Data for the task:
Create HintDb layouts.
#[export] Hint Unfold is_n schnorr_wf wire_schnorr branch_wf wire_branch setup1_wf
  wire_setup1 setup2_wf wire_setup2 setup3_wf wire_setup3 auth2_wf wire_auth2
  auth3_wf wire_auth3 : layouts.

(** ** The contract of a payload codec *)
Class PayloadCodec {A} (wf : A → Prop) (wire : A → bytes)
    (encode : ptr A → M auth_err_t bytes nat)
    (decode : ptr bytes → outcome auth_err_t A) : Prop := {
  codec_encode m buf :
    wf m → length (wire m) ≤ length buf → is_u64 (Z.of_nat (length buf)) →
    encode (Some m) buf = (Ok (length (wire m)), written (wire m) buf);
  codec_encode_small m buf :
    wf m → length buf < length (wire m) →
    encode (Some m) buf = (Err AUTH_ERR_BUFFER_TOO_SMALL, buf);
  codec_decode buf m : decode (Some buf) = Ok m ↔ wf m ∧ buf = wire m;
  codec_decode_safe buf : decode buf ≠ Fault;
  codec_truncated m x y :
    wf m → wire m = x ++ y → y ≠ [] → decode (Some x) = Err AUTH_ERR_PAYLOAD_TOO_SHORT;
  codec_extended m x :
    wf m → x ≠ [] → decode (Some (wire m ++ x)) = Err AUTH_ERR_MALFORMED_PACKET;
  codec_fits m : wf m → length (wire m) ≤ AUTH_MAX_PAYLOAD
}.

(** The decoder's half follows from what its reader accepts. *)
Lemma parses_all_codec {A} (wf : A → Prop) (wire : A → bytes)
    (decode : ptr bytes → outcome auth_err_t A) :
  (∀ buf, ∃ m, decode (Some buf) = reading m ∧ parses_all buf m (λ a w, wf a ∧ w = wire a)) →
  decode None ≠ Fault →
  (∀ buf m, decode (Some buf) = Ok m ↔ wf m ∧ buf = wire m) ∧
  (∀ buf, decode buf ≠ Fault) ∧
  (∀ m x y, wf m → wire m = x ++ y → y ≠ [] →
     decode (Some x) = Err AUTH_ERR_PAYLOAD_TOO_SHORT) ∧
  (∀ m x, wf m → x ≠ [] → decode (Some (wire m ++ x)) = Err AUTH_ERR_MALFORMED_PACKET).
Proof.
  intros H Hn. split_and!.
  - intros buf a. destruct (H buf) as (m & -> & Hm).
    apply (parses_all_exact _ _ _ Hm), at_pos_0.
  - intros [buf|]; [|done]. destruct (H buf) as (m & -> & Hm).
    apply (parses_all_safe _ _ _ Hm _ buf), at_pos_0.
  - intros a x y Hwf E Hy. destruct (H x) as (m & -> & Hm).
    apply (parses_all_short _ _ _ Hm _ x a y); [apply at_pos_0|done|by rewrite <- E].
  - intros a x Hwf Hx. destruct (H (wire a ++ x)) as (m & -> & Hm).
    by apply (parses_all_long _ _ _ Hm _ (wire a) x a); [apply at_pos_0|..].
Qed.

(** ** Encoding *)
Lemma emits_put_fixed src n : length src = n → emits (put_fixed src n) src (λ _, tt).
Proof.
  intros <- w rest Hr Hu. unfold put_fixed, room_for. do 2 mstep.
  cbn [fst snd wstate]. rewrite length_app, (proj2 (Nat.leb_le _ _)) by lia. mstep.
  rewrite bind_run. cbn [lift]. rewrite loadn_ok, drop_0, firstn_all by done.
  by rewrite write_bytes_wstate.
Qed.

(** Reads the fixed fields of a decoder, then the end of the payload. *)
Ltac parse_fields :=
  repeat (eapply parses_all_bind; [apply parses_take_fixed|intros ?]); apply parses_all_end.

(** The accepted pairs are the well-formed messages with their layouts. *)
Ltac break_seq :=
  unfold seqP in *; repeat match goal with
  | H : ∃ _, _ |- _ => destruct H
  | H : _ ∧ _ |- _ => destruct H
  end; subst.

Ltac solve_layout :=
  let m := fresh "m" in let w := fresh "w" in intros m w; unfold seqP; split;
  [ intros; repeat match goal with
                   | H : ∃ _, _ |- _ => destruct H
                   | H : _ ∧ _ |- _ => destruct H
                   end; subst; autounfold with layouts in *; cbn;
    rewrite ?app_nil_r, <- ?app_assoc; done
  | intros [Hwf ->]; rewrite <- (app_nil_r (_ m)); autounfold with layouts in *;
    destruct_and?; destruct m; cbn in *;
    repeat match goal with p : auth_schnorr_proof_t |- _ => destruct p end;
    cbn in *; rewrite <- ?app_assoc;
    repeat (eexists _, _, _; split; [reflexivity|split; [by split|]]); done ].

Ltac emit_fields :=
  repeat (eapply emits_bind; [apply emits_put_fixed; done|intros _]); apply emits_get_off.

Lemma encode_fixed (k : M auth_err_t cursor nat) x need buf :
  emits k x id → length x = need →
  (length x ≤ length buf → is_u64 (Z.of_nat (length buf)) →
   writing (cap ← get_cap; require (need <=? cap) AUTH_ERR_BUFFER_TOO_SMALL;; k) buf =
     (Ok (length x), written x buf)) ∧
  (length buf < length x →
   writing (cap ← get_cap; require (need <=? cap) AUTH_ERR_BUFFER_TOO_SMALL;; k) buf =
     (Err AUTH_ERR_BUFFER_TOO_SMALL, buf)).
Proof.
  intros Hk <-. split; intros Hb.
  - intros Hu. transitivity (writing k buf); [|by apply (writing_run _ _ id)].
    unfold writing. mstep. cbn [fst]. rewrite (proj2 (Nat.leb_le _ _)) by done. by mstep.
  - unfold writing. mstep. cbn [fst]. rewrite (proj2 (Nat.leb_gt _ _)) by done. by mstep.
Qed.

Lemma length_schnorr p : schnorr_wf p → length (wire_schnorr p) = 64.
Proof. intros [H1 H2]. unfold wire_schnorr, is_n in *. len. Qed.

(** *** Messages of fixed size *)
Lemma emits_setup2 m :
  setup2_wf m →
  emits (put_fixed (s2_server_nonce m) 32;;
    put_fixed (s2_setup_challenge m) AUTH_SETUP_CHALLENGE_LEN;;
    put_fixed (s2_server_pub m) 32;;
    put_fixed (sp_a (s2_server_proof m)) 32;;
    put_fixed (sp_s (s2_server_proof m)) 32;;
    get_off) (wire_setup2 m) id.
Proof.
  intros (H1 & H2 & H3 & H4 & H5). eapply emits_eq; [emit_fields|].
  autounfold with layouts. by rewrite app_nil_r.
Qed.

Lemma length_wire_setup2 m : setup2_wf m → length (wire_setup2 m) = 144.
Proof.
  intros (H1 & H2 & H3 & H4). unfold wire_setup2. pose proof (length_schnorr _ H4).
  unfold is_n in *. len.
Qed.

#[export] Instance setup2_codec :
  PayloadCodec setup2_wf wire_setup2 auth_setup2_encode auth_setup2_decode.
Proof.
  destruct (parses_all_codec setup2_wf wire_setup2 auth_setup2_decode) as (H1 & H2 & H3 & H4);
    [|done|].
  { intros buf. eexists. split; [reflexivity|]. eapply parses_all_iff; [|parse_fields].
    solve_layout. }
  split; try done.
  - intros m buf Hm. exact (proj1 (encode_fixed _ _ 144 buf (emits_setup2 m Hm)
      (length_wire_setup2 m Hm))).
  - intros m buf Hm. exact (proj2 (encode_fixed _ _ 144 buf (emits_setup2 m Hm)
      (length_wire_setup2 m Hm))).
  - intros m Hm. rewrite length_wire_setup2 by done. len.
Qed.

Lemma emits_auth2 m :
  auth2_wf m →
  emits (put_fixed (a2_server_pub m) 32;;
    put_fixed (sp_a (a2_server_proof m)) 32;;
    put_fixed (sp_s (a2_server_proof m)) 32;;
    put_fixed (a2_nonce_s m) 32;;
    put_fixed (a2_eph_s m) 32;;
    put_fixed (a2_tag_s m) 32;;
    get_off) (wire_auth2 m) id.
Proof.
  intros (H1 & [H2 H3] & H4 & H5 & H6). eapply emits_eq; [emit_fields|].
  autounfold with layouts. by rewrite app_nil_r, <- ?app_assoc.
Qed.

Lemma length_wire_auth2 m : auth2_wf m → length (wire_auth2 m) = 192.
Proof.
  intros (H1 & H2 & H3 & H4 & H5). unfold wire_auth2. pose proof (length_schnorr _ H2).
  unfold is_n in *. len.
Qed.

Exercise: From the line that has "apply (parses_all_exact _" through the line that has "apply (parses_all_short _", copy every line exactly as it appears above, and leave out all others.

Expected output:
    apply (parses_all_exact _ _ _ Hm), at_pos_0.
  - intros [buf|]; [|done]. destruct (H buf) as (m & -> & Hm).
    apply (parses_all_safe _ _ _ Hm _ buf), at_pos_0.
  - intros a x y Hwf E Hy. destruct (H x) as (m & -> & Hm).
    apply (parses_all_short _ _ _ Hm _ x a y); [apply at_pos_0|done|by rewrite <- E].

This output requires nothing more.